Stored data entries
=== Begin Enclosure ===

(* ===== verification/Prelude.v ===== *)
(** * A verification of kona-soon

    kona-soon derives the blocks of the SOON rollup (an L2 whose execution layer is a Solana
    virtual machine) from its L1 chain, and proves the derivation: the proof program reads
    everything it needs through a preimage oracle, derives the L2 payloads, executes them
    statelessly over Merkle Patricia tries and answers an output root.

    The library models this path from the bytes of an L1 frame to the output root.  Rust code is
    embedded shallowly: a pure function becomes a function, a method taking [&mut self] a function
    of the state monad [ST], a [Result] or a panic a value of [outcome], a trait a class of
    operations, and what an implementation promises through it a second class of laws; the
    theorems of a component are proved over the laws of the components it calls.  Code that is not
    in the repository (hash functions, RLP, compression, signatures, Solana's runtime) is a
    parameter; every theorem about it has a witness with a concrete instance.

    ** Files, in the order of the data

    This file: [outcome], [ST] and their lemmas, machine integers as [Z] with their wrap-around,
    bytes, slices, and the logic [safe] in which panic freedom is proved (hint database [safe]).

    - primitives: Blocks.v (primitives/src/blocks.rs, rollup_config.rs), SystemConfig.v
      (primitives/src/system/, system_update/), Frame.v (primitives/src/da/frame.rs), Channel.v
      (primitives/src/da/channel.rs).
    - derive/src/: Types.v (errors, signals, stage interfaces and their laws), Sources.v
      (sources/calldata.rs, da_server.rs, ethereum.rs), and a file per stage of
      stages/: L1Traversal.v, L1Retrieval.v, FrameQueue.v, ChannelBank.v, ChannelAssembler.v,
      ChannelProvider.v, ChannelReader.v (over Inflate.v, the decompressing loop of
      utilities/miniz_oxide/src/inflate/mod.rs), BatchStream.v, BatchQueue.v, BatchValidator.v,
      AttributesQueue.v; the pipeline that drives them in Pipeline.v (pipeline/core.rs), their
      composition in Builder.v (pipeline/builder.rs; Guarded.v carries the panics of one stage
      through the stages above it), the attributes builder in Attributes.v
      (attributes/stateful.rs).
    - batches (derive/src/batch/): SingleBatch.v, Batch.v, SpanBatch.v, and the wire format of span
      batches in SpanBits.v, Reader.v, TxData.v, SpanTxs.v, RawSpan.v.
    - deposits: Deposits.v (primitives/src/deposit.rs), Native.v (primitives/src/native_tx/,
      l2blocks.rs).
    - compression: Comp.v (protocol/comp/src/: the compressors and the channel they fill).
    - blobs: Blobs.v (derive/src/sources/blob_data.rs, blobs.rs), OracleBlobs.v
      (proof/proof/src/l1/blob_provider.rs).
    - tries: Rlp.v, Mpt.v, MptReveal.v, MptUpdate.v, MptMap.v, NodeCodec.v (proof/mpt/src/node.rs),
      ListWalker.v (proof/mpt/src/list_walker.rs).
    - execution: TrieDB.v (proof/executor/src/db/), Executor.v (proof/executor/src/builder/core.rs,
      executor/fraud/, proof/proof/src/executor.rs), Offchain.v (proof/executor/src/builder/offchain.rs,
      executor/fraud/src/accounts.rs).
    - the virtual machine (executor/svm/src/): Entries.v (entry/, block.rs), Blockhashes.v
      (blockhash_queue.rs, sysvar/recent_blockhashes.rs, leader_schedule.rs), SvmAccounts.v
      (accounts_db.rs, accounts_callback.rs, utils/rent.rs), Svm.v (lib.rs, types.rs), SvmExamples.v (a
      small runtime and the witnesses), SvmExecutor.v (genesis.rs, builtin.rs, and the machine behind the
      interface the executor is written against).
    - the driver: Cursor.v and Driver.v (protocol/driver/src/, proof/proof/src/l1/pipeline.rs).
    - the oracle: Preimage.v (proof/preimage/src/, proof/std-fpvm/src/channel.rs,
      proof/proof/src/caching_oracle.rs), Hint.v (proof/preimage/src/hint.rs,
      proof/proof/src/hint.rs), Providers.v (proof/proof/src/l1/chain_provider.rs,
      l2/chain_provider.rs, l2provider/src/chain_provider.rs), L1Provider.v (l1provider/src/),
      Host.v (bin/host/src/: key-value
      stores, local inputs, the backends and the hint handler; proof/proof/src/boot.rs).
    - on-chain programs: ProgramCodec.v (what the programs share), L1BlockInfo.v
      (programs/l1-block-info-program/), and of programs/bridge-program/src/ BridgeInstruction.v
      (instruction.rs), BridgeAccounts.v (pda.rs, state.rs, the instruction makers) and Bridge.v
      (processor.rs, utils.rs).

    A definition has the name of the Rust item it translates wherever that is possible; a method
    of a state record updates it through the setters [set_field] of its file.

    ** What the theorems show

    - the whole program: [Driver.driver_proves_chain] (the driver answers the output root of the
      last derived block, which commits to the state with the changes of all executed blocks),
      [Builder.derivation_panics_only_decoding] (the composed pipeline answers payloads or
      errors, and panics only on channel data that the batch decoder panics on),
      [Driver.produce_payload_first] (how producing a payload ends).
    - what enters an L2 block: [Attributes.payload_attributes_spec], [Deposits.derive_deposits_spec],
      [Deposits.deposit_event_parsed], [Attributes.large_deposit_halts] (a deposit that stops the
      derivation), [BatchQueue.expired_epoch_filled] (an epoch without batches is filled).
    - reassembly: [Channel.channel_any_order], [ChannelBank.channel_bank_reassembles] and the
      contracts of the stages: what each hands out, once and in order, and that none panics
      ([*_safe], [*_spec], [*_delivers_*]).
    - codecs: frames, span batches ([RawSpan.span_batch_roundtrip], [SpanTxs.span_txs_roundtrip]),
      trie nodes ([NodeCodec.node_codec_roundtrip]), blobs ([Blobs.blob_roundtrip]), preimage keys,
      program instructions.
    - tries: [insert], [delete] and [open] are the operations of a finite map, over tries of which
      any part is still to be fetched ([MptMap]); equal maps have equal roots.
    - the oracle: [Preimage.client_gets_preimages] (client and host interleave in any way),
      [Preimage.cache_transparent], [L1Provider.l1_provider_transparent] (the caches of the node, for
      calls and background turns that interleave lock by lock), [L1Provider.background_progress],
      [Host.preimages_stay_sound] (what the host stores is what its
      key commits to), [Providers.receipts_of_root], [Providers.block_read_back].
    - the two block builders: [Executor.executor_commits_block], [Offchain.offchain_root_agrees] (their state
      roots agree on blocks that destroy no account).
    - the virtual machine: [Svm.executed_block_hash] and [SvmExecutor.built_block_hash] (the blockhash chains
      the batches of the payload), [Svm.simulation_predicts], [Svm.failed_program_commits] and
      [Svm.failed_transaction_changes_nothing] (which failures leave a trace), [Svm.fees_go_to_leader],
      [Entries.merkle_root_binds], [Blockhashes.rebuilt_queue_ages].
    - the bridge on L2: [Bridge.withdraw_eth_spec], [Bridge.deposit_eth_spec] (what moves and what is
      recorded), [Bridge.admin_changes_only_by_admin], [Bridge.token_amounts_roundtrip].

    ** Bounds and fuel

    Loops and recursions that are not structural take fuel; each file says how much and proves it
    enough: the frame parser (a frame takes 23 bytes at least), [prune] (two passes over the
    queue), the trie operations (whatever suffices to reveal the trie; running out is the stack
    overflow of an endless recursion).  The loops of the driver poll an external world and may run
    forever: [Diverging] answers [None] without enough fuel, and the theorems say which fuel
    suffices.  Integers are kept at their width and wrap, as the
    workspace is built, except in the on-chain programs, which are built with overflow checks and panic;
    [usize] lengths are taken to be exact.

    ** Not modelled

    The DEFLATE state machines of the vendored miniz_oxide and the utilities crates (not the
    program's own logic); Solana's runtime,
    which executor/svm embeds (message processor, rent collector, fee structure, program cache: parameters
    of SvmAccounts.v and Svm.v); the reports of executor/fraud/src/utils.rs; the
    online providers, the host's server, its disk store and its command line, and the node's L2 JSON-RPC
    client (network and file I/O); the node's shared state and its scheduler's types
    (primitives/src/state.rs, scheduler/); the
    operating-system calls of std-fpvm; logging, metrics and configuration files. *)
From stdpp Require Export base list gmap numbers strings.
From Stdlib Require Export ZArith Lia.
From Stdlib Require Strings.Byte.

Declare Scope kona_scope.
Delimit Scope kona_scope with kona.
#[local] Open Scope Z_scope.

=== End Enclosure ===

▶ EXERCISE DIRECTIONS
Find the number of lines above that hold the word "enough", then write that number by itself.

▶ TASK OUTPUT
2